DBU是指1,8-二氮杂双环[5.4.0]十一-7-烯
DCM是指二氯甲烷
DMSO是指二甲亚砜。
DMF是指N,N-二甲基甲酰胺
dppf是指1,1′-双(二苯基膦)二茂铁
醚是指二乙醚
HPLC是指高效液相色谱
IPA是指丙-2-醇
mCPBA是指间氯过苯甲酸
r.t.是指室温
TBME是指甲基叔丁基醚
THF是指四氢呋喃
1H NMR谱使用Bruker DPX 400MHz参比四甲基硅烷来记录。
LC/MS(方法A)于40摄氏度在Acquity UPLC BEH C18柱(50mmx 2.1mm内径1.7μm填充直径)上进行,柱使用用氨溶液调至pH 10的10mM碳酸氢铵水溶液(溶剂A)和乙腈(溶剂B)以1ml/分钟的流速洗脱,并使用以下洗脱梯度0-1.5分钟1-97%B、1.5-1.9分钟97%B、1.9-2.0分钟100%B。UV检测是从波长210nm到350nm的总信号。质谱在Waters ZQ质谱仪上使用交替扫描正负电喷雾(Alternate-scanPositive and Negative Electrospray)来记录。电离数据四舍五入到最接近的整数。

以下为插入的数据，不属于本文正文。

(** The new edge has the costs of the matrix, and nothing else changes. *)
Lemma edge_inserted_graph s A D x y i1 i2 M T :
  graph_ok s A → ids_ok s D → A ⊆ D → x ∈ A → y ∈ A → x ≠ y → y ∉ nb s x → x ∉ nb s y →
  is_matrix M (length (rcs s x)) (length (rcs s y)) → is_matrix T (length (rcs s y)) (length (rcs s x)) →
  (∀ i j, entry T j i = entry M i j ∧ (0 ≤ entry M i j)%Z) →
  p_heap s !! i1 = None → p_heap s !! i2 = None → i1 ≠ i2 →
  let t := edge_inserted s x y i1 i2 M T in
  graph_ok t A ∧ ids_ok t D ∧ same_outside s t (λ w, w = x ∨ w = y ∨ w ∉ D) ∧
  (∀ n, nb t n = if decide (n = x) then nb s x ++ [y] else if decide (n = y) then nb s y ++ [x] else nb s n) ∧
  mat t x y = M ∧ mat t y x = T ∧ (∀ n m, n ∈ D → m ∈ nb s n → mat t n m = mat s n m).
Proof.
  intros Hgo Hids Hsub Hx Hy Hne Hxy Hyx HM HT He H1 H2 H12 t.
  assert (∀ n, nb t n = if decide (n = x) then nb s x ++ [y]
    else if decide (n = y) then nb s y ++ [x] else nb s n) as Hnb.
  { intros n. unfold nb at 1, t, edge_inserted. simpl. destruct (decide (n = x)) as [->|Hnx].
    - by rewrite lookup_insert_ne, lookup_insert_eq.
    - destruct (decide (n = y)) as [->|Hny]; [by rewrite lookup_insert_eq|].
      by rewrite !lookup_insert_ne. }
  assert (mat t x y = M) as Hmxy.
  { unfold mat, t, edge_inserted. simpl. rewrite lookup_insert_ne by congruence.
    rewrite lookup_insert_eq. simpl. by rewrite lookup_insert_ne, lookup_insert_eq. }
  assert (mat t y x = T) as Hmyx.
  { unfold mat, t, edge_inserted. simpl. rewrite lookup_insert_eq. simpl. by rewrite lookup_insert_eq. }
  assert (∀ n m, m ∈ nb s n → (n, m) ≠ (x, y) ∧ (n, m) ≠ (y, x)) as Hedge.
  { intros n m Hm. split; intros [= -> ->]; done. }
  assert (∀ n m, m ∈ nb s n → p_ltf t !! (n, m) = p_ltf s !! (n, m)) as Hltf.
  { intros n m Hm. destruct (Hedge n m Hm). simpl. by rewrite !lookup_insert_ne by congruence. }
  assert (∀ id V, p_heap s !! id = Some V → p_heap t !! id = Some V) as Hheap.
  { intros id V HV. simpl. rewrite !lookup_insert_ne by congruence. done. }
  assert (∀ n m, n ∈ D → m ∈ nb s n → mat t n m = mat s n m) as Hmat.
  { intros n m Hn Hm. destruct (io_has _ _ Hids n m Hn Hm) as (id & Hid & HV).
    unfold mat at 1. rewrite Hltf, Hid by done. change (default [] (p_heap t !! id) = mat s n m).
    by rewrite (Hheap _ _ HV). }
  assert (∀ n m, n ∈ D → m ∈ nb t n → m ∈ nb s n ∨ n = x ∧ m = y ∨ n = y ∧ m = x) as Hcases.
  { intros n m _. rewrite Hnb. destruct (decide (n = x)) as [->|]; [|destruct (decide (n = y)) as [->|]];
      rewrite ?elem_of_app, ?list_elem_of_singleton; tauto. }
  assert (∀ n m, m ∈ nb s n → m ∈ nb t n) as Hold.
  { intros n m Hm. rewrite Hnb. destruct (decide (n = x)) as [->|]; [|destruct (decide (n = y)) as [->|]];
      rewrite ?elem_of_app; tauto. }
  split_and!; try done.
  - destruct Hgo as [G1 G2 G3 G4 G5 G6 G7 G8]. split; try done.
    + intros n Hn. unfold nb at 1. unfold t, edge_inserted. simpl.
      destruct (decide (n = y)) as [->|Hny]; [by rewrite lookup_insert_eq|]. rewrite lookup_insert_ne by done.
      destruct (decide (n = x)) as [->|Hnx]; [by rewrite lookup_insert_eq|]. rewrite lookup_insert_ne by done.
      by rewrite G2.
    + intros n Hn. destruct (G3 n Hn) as [Hnd Hself]. rewrite Hnb.
      destruct (decide (n = x)) as [->|]; [|destruct (decide (n = y)) as [->|]; [|done]].
      * split; [apply NoDup_app; split_and!; [done|set_solver|apply NoDup_singleton]|set_solver].
      * split; [apply NoDup_app; split_and!; [done|set_solver|apply NoDup_singleton]|set_solver].
    + intros n m Hn [Hm|[[-> ->]|[-> ->]]]%Hcases; [..|by apply Hsub].
      * destruct (G4 n m Hn Hm). split; [done|by apply Hold].
      * split; [done|]. rewrite Hnb, decide_False, decide_True by done. set_solver.
      * split; [done|]. rewrite Hnb, decide_True by done. set_solver.
    + intros n m Hn [Hm|[[-> ->]|[-> ->]]]%Hcases; [..|by apply Hsub].
      * rewrite Hmat by (auto). by apply G7.
      * by rewrite Hmxy.
      * by rewrite Hmyx.
    + intros n m i j Hn [Hm|[[-> ->]|[-> ->]]]%Hcases; [..|by apply Hsub].
      * destruct (G4 n m Hn Hm). unfold trn. rewrite !Hmat by auto. by apply G8.
      * unfold trn. rewrite Hmxy, Hmyx. destruct (He i j) as [-> ?]. done.
      * unfold trn. rewrite Hmxy, Hmyx. destruct (He j i) as [-> ?]. done.
  - destruct Hids as [I1 I2].
    assert (∀ n m, n ∈ D → m ∈ nb t n → ∃ id, p_ltf t !! (n, m) = Some id ∧ p_heap t !! id = Some (mat t n m) ∧
      (m ∈ nb s n ∧ p_ltf s !! (n, m) = Some id ∧ p_heap s !! id ≠ None ∨
       n = x ∧ m = y ∧ id = i1 ∨ n = y ∧ m = x ∧ id = i2)) as Hids.
    { intros n m Hn [Hm|[[-> ->]|[-> ->]]]%Hcases; [| | |done].
      - destruct (I1 n m Hn Hm) as (id & Hid & HV). exists id. rewrite Hltf, Hmat by done.
        split; [done|]. split; [by apply Hheap|]. left. rewrite HV. done.
      - exists i1. rewrite Hmxy. simpl. rewrite lookup_insert_ne, lookup_insert_eq by congruence.
        split; [done|]. rewrite lookup_insert_ne, lookup_insert_eq by congruence. tauto.
      - exists i2. rewrite Hmyx. simpl. rewrite !lookup_insert_eq. tauto. }
    split.
    + intros n m Hn Hm. destruct (Hids n m Hn Hm) as (id & ? & ? & _). by exists id.
    + intros n m n' m' id Hn Hm Hn' Hm' Hid Hid'.
      destruct (Hids n m Hn Hm) as (j & Hj & _ & Hc). destruct (Hids n' m' Hn' Hm') as (j' & Hj' & _ & Hc').
      simplify_eq. clear -Hc Hc' I2 H1 H2 H12 Hn Hn' Hne. destruct Hc as [(?&?&?)|[(?&?&?)|(?&?&?)]], Hc' as [(?&?&?)|[(?&?&?)|(?&?&?)]];
        subst; try congruence; try done. by eapply I2.
  - intros w Hw. split; [|split; [done|]].
    + simpl. rewrite !lookup_insert_ne; [done|intros ->; tauto..].
    + intros m Hm. split; [by apply Hltf|]. apply Hmat; [|done]. destruct (decide (w ∈ D)); tauto.
Qed.
(** A node whose record was fixed keeps it. *)
Lemma backward_fixed i :
  i < length (rcs s v) → p_opt t = <[v := i]> (p_opt s) →
  ∃ a', backward_node v (back a o u) = (Ret tt, back a' o u) ∧ back_state s u A D a' o.
Proof.
  intros Hi Hopt. destruct insert_node_ok as (a' & Ha & Hout & Hsome).
  destruct node_facts as (Hv & HvB & _). destruct Hback as (_ & _ & Hoo).
  assert (o !! v = Some i) as Hov by (rewrite Hoo by done; rewrite Hopt; by rewrite lookup_insert_eq).
  exists a'. split.
  - unfold backward_node, sbind at 1. rewrite Ha. unfold sbind, sget. simpl. by rewrite Hov.
  - apply back_state_extend; [done|done|done|by exists i|].
    intros n Hn. rewrite Hopt, lookup_insert_ne; [done|]. by intros ->.
Qed.

(** Any other node takes its best record. *)
Lemma backward_exact :
  p_opt t = p_opt s → p_opt s !! v = None →
  ∃ a' k, backward_node v (back a o u) = (Ret tt, back a' (<[v := k]> o) u) ∧
    back_state s u A D a' (<[v := k]> o) ∧ k < length (rcs s v) ∧
    ∀ j, j < length (rcs s v) → (local s (choice o) v k ≤ local s (choice o) v j)%Z.
Proof.
  intros Hopt Hnone. destruct insert_node_ok as (a' & Ha & Hout & Hsome).
  destruct node_facts as (Hv & HvB & Hav & Hself & HnbB & HAB & Hr & Hne & Hltf & Hmat).
  destruct Hback as (Hin & _ & Hoo). pose proof (wf_graph _ _ _ Hwf) as Hgo.
  assert (o !! v = None) as Hov by (rewrite Hoo by done; by rewrite Hopt).
  set (w := back a' o u).
  destruct (add_choices_ok s w v (choice o) (nb s v) (rcs s v)) as (costs & Hcosts & Hclen & Hcval).
  { intros m Hm. destruct (Hin m (HnbB m Hm)) as (_ & i & Hi & Hilt). unfold choice. rewrite Hi.
    split; [done|]. split.
    - destruct (Hltf m Hm) as (id & Hid & HV). rewrite <-(Hmat m Hm).
      change (mat u v m) with (mat w v m). by apply (ltf_of_Some w v m id).
    - exists (length (rcs s m)). split; [by apply (go_mat _ _ Hgo)|]. simpl.
      by rewrite <-(red_length _ _ _ _ _ _ Hred), <-Hlen. }
  destruct (best_index_ok costs) as (k & x & Hk & Hx & Hbest).
  { intros ->. by destruct (rcs s v). }
  exists a', k. split; [|split; [|split]].
  - unfold backward_node, sbind at 1. rewrite Ha. fold w. unfold sbind at 1, sget at 1.
    change (p_opt w) with o. rewrite Hov. unfold sbind at 1. rewrite (rec_of_Some w v _ Hr).
    unfold sbind at 1. rewrite (adj_of_Some w v (nb s v)) by (simpl; by rewrite Hout).
    unfold sbind at 1. rewrite Hcosts. unfold sbind, slift. by rewrite Hk.
  - apply back_state_extend; [done|done| |exists k; rewrite lookup_insert_eq|by rewrite Hopt].
    + intros n Hn. by rewrite lookup_insert_ne.
    + split; [done|]. rewrite <-Hclen. by eapply lookup_lt_Some.
  - rewrite <-Hclen. by eapply lookup_lt_Some.
  - assert (∀ j y, costs !! j = Some y → val y = local s (choice o) v j) as Hlocal.
    { intros j y Hy. destruct (lookup_lt_is_Some_2 (rcs s v) j) as [z Hz].
      { rewrite <-Hclen. by eapply lookup_lt_Some. }
      destruct (Hcval j z Hz) as (y' & Hy' & Hv'). simplify_eq. rewrite Hv'.
      unfold local, local_cost, cst. by rewrite Hz. }
    intros j Hj. destruct (lookup_lt_is_Some_2 costs j) as [y Hy]; [by rewrite Hclen|].
    rewrite <-(Hlocal k x Hx), <-(Hlocal j y Hy). apply Hbest. by eapply list_elem_of_lookup_2.
Qed.
End Node.

Lemma reductions_suboptimal D s A vs u C :
  reductions D s A vs u C → p_is_optimal s = false → p_is_optimal u = false.
Proof.
  induction 1 as [s A|s A v t B vs u C Her _ IH|s A v t B vs u C Hfix _ IH]; [done|..]; intros Hs; apply IH.
  - by rewrite (er_optimal _ _ _ _ _ _ Her).
  - by destruct Hfix as (_ & ? & _).
Qed.

Lemma back_valid s u A D a o : (∀ n, length (rcs u n) = length (rcs s n)) →
  back_state s u A D a o → valid s A (choice o).
Proof.
  intros Hlen (Hin & _) n Hn. destruct (Hin n Hn) as (_ & i & Hi & Hlt). unfold choice. rewrite Hi.
  by rewrite <-Hlen.
Qed.

Lemma total_choice s A v k o :
  graph_ok s A → total s A (choose (choice o) v k) = total s A (choice (<[v := k]> o)).
Proof.
  intros Hgo. apply total_ext; [done|]. intros n _. unfold choose, choice.
  case_decide as Hn; [subst; by rewrite lookup_insert_eq|by rewrite lookup_insert_ne].
Qed.

(** The loop over the stack undoes the rounds of the forward pass. *)
Lemma backward_stack_ok D s A vs u C : reductions D s A vs u C →
  wf s A D → A ⊆ D → (∀ n, n ∈ A → p_opt s !! n = None) → ∀ a0 o0, back_state u u C D a0 o0 →
  ∃ a o, sfor (reverse vs) backward_node (back a0 o0 u) = (Ret tt, back a o u) ∧
    back_state s u A D a o ∧
    (p_is_optimal u = true → (total u C (choice o0) < 2 * INV)%Z →
     total s A (choice o) = total u C (choice o0)).
Proof.
  induction 1 as [s A|s A v t B vs u C Her Hreds IH|s A v t B vs u C Hfix Hreds IH];
    intros Hwf Hsub Hnone a0 o0 Hback.
  { by exists a0, o0. }
  - pose proof (er_reduced _ _ _ _ _ _ Her) as Hred. pose proof (red_perm _ _ _ _ _ _ Hred) as HA.
    assert (B ⊆ D) as HsubB by (intros n Hn; apply Hsub; rewrite HA; by right).
    pose proof (red_wf _ _ _ _ _ _ Hred) as HwfB.
    destruct (reductions_frame _ _ _ _ _ _ Hreds) as (Hlen & _ & Hframe).
    destruct (IH HwfB HsubB) with (a0 := a0) (o0 := o0) as (a & o & Hs & Hb & Htot); [|done|].
    { intros n Hn. rewrite (er_opt _ _ _ _ _ _ Her). apply Hnone. rewrite HA. by right. }
    destruct (backward_exact s t u A B D v a o) as (a' & k & Hv & Hb' & Hk & Hbest); try done.
    { apply (er_opt _ _ _ _ _ _ Her). }
    { apply Hnone. rewrite HA. left. }
    exists a', (<[v := k]> o). split; [rewrite reverse_cons; by eapply sfor_snoc|]. split; [done|].
    intros Hopt Hlt. rewrite <-(Htot Hopt Hlt), <-total_choice by apply (wf_graph _ _ _ Hwf).
    apply (er_complete s A D v t B); try done; [apply (wf_graph _ _ _ Hwf)|by eapply back_valid|].
    by rewrite Htot.
  - pose proof Hfix as (Hred & Hflag & i & Hi & Hopt). pose proof (red_perm _ _ _ _ _ _ Hred) as HA.
    assert (B ⊆ D) as HsubB by (intros n Hn; apply Hsub; rewrite HA; by right).
    pose proof (red_wf _ _ _ _ _ _ Hred) as HwfB.
    destruct (reductions_frame _ _ _ _ _ _ Hreds) as (Hlen & _ & Hframe).
    destruct (IH HwfB HsubB) with (a0 := a0) (o0 := o0) as (a & o & Hs & Hb & _); [|done|].
    { intros n Hn. rewrite Hopt, lookup_insert_ne; [apply Hnone; rewrite HA; by right|]. intros ->.
      pose proof (go_nodup _ _ (wf_graph _ _ _ Hwf)) as Hnd. rewrite HA in Hnd.
      by apply NoDup_cons in Hnd as [? _]. }
    destruct (backward_fixed s t u A B D v a o) with (i := i) as (a' & Hv & Hb'); try done.
    exists a', o. split; [rewrite reverse_cons; by eapply sfor_snoc|]. split; [done|].
    intros Htrue. by rewrite (reductions_suboptimal _ _ _ _ _ _ Hreds) in Htrue.
Qed.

LC/MS(方法B)于40摄氏度在Acquity UPLC BEH C18柱(50mmx 2.1mm内径1.7μm填充直径)上进行,柱使用0.1%v/v的甲酸水溶液(溶剂A)和0.1%v/v的甲酸乙腈溶液(溶剂B)以1ml/分钟的流速洗脱,并使用以下洗脱梯度0-1.5分钟3-100%B、1.5-1.9分钟100%B、1.9-2.0分钟3%B。UV检测是从波长210nm到350nm的总信号。质谱在Waters ZQ质谱仪上使用交替扫描正负电喷雾来记录。电离数据四舍五入到最接近的整数。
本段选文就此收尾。